### Materials provided

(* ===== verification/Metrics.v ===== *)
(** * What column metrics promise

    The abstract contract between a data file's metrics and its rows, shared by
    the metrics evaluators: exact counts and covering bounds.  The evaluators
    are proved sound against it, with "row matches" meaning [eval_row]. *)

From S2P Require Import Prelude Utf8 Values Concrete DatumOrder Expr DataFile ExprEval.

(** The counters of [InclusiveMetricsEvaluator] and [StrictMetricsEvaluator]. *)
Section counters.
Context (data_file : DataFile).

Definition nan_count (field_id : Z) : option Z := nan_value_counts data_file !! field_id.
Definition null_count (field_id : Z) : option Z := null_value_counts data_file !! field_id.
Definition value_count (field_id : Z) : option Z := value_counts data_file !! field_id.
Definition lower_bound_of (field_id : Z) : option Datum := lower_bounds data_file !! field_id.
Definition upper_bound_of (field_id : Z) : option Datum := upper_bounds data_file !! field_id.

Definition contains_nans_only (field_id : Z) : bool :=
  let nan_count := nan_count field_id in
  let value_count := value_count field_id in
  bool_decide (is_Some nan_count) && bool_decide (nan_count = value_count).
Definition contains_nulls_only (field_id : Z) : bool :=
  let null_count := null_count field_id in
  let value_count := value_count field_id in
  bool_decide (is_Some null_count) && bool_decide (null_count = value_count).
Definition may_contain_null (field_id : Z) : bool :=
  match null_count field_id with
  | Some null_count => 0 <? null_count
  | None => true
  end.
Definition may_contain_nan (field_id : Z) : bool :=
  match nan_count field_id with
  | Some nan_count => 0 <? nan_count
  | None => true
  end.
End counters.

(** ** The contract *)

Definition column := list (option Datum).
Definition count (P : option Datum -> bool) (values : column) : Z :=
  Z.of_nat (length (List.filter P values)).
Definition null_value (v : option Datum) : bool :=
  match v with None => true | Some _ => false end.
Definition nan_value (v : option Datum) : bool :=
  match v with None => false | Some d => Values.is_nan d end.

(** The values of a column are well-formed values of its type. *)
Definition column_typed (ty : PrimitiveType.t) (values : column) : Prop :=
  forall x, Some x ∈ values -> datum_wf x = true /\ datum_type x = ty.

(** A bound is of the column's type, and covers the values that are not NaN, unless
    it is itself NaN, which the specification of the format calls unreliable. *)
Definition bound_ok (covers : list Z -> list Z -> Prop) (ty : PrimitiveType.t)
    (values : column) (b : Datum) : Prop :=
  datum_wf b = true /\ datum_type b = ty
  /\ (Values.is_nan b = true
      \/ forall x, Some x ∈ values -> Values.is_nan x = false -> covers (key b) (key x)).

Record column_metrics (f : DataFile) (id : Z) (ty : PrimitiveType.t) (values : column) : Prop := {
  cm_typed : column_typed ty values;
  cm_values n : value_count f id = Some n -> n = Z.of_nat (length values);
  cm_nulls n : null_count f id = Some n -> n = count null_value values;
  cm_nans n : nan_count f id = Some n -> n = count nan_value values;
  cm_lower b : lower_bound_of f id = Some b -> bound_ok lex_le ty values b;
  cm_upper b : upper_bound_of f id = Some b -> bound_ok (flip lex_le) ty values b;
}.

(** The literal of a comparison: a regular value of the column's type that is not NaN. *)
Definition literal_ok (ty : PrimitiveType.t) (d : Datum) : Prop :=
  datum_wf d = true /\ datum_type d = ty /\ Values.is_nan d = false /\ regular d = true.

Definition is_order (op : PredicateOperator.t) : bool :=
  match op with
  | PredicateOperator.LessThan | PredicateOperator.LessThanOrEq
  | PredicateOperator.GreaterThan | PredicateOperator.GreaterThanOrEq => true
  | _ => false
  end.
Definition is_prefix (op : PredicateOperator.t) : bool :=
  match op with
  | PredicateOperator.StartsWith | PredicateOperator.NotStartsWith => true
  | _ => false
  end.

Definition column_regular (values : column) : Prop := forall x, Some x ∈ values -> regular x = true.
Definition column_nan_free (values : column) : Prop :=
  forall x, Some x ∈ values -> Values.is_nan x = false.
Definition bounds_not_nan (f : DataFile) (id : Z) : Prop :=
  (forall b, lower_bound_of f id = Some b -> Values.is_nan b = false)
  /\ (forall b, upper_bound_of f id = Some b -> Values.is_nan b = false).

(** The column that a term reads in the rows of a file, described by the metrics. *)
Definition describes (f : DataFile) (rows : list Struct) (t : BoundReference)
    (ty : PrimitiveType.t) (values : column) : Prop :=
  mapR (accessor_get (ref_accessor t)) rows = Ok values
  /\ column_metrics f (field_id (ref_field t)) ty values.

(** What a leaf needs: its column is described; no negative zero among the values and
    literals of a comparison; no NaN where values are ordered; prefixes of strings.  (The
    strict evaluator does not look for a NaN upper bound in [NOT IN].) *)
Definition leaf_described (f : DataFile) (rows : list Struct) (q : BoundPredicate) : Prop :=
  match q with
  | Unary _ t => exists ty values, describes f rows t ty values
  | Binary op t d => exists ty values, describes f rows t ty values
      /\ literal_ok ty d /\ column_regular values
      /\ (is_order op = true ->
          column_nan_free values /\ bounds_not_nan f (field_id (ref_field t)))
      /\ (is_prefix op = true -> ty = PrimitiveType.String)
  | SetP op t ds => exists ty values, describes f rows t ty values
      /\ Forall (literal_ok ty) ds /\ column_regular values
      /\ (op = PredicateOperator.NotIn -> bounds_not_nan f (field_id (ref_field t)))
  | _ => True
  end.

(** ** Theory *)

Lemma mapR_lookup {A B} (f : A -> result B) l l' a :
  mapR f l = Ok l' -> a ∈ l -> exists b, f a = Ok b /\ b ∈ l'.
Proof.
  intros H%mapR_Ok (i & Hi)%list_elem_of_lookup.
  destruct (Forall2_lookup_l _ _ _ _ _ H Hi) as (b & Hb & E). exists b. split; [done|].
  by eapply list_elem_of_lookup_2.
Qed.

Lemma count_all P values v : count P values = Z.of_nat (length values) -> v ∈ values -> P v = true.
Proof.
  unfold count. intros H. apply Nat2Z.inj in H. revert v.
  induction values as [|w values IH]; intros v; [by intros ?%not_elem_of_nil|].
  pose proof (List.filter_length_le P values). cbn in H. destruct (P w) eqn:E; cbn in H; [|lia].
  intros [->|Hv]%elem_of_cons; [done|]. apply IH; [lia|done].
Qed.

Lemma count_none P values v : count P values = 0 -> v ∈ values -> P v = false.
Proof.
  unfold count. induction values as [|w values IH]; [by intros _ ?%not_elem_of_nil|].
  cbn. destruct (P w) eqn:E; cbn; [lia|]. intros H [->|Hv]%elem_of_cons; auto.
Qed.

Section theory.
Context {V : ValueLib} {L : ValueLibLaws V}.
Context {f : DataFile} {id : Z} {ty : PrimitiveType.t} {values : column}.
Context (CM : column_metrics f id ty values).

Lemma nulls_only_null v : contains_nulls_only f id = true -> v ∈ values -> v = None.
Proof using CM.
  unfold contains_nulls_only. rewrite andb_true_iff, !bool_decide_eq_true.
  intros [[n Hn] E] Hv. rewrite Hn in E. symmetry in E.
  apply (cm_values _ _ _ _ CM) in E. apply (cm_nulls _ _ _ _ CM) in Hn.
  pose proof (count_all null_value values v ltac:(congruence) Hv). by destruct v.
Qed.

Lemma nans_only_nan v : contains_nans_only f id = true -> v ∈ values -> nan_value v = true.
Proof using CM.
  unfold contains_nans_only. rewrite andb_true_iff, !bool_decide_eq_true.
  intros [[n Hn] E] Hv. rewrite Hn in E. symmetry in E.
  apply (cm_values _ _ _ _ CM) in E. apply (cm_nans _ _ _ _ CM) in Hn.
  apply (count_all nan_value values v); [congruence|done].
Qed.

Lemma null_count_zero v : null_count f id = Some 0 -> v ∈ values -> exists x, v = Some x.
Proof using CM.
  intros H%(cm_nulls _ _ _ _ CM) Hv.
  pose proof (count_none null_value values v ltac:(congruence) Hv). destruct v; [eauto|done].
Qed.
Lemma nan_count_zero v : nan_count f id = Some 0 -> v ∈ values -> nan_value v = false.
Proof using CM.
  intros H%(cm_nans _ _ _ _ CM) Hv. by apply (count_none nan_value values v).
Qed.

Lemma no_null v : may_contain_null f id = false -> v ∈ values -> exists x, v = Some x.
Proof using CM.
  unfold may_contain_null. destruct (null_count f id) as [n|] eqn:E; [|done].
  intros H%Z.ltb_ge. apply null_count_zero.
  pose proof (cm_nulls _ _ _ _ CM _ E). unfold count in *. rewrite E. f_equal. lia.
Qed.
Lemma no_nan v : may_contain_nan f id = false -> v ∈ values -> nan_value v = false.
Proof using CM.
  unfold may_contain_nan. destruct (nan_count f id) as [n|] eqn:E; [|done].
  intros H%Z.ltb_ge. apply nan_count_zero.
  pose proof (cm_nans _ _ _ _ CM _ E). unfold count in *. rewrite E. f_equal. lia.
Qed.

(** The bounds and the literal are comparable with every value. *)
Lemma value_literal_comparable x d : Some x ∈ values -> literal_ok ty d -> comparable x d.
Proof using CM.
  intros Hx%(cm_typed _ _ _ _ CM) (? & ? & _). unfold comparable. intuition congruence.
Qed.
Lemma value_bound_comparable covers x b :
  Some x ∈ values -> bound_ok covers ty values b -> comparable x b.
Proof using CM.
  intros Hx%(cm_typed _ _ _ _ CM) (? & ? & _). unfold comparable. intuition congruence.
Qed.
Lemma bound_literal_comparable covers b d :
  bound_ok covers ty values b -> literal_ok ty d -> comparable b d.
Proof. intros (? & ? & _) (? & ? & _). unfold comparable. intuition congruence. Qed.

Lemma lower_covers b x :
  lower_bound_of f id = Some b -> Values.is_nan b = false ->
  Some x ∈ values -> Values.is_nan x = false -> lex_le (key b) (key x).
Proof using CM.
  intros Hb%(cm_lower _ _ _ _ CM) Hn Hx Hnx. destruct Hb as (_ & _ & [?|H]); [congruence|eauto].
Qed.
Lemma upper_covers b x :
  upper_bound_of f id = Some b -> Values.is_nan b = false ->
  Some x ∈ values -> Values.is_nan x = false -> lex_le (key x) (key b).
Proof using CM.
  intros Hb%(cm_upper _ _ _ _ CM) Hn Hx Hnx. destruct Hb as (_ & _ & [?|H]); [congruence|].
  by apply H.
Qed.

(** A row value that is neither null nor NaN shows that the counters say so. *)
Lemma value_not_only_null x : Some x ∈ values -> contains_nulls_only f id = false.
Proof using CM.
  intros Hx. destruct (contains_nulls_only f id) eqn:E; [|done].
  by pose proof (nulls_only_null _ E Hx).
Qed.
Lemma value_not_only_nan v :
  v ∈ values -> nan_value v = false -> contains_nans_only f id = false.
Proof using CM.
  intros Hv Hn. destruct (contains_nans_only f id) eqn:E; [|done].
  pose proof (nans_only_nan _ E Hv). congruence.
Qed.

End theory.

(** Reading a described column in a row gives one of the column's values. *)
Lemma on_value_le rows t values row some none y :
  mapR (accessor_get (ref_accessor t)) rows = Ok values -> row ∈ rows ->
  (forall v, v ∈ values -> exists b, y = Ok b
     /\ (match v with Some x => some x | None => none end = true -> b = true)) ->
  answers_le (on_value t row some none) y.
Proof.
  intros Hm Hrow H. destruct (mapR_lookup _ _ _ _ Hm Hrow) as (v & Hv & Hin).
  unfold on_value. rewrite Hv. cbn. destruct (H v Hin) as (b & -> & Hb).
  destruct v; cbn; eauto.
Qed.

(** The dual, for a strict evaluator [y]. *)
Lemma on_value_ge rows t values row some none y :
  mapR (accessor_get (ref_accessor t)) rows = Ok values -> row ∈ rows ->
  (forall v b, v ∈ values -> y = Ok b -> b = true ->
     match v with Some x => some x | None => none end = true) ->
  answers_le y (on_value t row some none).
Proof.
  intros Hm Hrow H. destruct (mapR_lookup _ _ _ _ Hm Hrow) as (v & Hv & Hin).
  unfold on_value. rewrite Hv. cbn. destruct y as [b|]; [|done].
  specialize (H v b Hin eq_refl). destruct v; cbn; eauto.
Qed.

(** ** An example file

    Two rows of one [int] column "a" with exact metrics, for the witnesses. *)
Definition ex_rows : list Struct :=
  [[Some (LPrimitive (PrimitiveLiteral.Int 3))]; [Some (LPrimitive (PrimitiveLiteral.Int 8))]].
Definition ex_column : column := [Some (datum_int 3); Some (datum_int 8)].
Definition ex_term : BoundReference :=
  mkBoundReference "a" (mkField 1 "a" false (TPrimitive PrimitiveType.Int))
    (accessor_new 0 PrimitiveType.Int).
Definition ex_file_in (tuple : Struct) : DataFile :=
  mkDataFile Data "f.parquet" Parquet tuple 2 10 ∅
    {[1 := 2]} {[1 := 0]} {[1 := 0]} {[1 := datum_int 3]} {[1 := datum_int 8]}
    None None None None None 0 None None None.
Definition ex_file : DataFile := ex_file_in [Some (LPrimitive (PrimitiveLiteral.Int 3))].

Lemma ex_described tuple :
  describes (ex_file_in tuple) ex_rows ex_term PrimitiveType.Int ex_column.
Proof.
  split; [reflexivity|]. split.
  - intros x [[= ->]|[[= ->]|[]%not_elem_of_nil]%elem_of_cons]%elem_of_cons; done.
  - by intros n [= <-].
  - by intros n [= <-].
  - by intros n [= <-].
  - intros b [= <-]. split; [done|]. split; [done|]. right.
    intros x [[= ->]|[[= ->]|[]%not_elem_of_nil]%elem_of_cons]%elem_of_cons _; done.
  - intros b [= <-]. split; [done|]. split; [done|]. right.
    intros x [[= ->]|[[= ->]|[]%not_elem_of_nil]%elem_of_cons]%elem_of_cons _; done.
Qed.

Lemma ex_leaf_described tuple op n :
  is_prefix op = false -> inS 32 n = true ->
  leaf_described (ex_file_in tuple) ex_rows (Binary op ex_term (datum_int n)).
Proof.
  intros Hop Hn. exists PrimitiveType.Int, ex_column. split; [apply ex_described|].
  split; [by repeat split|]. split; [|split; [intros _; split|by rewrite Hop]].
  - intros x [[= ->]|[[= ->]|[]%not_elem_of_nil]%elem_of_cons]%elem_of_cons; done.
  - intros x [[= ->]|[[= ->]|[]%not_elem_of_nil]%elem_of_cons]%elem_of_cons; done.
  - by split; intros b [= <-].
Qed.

######
### Materials provided

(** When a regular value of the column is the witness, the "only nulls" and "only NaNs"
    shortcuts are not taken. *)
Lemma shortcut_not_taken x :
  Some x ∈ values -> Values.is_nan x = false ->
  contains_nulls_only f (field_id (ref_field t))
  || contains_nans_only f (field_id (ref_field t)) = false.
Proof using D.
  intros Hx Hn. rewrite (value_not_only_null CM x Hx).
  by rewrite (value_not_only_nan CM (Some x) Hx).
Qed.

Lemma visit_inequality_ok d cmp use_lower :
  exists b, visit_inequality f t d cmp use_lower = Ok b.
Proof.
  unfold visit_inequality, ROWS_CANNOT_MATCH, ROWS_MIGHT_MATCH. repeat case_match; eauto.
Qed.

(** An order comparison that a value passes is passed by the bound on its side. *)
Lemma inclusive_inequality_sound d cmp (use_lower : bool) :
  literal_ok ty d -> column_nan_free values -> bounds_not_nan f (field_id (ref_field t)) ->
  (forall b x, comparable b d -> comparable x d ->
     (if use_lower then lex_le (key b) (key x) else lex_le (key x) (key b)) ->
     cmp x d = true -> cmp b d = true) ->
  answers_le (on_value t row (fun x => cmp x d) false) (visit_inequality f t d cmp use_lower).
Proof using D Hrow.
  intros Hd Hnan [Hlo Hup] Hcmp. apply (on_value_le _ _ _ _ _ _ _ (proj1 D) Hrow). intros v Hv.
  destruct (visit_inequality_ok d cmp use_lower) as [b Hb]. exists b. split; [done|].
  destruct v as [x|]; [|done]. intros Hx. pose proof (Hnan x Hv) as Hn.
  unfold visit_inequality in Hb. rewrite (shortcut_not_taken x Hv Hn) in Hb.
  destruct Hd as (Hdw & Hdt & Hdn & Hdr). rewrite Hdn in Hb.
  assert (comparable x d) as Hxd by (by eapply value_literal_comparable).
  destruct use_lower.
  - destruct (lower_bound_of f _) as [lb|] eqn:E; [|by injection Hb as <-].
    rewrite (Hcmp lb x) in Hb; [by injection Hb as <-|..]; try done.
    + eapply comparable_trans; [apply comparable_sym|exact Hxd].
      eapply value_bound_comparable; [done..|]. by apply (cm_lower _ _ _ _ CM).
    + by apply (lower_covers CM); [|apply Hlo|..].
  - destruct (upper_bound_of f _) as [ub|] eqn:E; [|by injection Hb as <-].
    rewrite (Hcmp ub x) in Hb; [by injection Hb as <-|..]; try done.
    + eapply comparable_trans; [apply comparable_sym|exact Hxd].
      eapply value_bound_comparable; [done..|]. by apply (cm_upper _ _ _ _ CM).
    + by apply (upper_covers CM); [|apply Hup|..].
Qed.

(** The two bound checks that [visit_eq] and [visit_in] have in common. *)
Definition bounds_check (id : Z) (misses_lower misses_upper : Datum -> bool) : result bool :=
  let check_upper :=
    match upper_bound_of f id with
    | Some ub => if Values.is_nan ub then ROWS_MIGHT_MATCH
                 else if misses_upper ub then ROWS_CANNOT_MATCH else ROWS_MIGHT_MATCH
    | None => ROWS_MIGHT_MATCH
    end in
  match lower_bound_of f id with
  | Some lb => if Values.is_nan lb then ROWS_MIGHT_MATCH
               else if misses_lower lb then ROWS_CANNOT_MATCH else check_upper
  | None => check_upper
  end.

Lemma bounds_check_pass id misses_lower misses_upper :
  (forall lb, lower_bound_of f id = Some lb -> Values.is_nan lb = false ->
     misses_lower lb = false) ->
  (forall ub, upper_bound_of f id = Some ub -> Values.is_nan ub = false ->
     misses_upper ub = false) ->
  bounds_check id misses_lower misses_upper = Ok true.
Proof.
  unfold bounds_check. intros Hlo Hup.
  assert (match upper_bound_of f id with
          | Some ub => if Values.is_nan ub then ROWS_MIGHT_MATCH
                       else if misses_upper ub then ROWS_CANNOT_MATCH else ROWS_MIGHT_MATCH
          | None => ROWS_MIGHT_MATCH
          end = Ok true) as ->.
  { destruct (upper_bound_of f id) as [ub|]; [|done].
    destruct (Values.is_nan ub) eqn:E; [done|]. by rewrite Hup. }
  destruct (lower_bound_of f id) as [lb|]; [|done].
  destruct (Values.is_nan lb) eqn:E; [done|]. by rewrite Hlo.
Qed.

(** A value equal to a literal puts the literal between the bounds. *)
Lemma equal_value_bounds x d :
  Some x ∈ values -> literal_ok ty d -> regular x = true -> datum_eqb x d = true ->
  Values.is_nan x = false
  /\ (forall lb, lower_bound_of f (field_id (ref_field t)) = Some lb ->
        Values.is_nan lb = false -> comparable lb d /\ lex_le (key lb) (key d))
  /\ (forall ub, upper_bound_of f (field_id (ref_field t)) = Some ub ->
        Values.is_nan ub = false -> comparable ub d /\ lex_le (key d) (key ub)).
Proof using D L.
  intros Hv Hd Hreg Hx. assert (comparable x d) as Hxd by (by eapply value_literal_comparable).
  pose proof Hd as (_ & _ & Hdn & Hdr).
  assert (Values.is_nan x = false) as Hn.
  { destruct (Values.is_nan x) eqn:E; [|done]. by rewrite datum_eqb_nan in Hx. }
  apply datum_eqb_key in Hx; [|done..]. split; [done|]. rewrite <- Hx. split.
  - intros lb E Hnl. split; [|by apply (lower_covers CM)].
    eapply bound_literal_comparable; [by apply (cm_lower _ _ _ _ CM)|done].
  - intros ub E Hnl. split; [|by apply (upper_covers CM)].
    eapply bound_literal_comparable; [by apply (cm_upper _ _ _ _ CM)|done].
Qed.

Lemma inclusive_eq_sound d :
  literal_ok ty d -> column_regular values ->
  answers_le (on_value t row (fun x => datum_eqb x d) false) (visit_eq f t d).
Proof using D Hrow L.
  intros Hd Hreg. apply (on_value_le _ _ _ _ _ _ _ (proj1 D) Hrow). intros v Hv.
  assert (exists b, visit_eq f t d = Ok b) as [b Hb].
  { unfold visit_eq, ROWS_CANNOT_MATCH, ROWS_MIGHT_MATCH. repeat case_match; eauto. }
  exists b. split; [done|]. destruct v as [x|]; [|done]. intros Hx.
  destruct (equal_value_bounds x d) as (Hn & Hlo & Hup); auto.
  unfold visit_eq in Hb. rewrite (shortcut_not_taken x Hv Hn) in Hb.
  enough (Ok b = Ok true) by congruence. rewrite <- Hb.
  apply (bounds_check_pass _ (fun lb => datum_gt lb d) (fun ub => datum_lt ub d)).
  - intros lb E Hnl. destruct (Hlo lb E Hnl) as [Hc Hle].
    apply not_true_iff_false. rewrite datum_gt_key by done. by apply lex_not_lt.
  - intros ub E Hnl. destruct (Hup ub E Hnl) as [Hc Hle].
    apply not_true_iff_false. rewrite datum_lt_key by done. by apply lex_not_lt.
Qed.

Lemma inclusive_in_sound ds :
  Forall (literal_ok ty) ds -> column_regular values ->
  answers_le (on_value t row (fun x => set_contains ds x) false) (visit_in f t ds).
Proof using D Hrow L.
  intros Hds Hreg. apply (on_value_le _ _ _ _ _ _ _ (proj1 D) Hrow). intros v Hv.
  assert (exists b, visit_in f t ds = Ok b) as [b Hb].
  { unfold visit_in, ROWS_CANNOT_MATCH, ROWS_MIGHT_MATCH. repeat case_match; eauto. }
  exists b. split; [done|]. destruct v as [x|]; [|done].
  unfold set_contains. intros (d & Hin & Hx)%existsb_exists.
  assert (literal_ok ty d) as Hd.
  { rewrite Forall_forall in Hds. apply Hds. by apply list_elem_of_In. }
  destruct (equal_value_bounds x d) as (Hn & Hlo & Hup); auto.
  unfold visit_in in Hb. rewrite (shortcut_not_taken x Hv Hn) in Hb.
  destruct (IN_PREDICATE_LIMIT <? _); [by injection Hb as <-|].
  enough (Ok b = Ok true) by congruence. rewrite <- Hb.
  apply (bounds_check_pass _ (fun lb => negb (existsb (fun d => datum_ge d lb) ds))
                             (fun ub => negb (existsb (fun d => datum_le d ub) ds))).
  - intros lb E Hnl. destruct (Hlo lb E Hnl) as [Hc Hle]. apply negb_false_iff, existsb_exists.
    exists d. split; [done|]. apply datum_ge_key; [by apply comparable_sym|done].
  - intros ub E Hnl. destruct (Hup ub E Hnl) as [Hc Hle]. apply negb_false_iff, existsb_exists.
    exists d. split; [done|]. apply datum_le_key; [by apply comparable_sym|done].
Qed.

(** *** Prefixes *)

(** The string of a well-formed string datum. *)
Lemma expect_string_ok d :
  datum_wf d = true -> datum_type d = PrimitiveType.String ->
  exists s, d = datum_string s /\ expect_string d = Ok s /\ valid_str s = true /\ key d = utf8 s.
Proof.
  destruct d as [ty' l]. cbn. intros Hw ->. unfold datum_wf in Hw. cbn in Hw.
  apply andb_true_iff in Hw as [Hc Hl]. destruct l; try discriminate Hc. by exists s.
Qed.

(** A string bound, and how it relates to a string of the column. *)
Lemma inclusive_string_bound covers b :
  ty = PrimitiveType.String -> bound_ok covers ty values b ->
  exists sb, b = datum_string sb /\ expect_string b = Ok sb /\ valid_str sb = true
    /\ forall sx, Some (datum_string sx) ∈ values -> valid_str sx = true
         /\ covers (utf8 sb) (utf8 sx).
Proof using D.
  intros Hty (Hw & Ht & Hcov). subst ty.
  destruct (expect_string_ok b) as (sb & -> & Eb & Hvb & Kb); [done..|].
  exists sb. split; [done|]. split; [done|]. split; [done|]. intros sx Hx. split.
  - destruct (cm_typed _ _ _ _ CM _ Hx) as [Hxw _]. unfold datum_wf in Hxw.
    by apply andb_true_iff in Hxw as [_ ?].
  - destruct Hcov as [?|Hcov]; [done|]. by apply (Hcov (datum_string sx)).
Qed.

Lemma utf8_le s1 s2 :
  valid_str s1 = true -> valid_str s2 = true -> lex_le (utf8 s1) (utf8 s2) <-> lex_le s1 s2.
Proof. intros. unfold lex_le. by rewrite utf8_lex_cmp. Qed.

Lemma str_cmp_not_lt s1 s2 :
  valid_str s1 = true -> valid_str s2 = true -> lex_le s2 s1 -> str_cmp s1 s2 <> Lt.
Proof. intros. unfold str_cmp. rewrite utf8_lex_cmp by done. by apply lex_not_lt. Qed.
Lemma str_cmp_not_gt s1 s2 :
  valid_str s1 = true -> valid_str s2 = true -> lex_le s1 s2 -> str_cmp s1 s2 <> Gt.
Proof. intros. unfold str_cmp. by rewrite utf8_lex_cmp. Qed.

######

Among the records above, only the lines between the line holding "Lemma count_none P" and the line holding "unfold contains_nulls_only. rewrite", inclusive, are to be output, exactly as written.

→ **Result**
Lemma count_none P values v : count P values = 0 -> v ∈ values -> P v = false.
Proof.
  unfold count. induction values as [|w values IH]; [by intros _ ?%not_elem_of_nil|].
  cbn. destruct (P w) eqn:E; cbn; [lia|]. intros H [->|Hv]%elem_of_cons; auto.
Qed.

Section theory.
Context {V : ValueLib} {L : ValueLibLaws V}.
Context {f : DataFile} {id : Z} {ty : PrimitiveType.t} {values : column}.
Context (CM : column_metrics f id ty values).

Lemma nulls_only_null v : contains_nulls_only f id = true -> v ∈ values -> v = None.
Proof using CM.
  unfold contains_nulls_only. rewrite andb_true_iff, !bool_decide_eq_true.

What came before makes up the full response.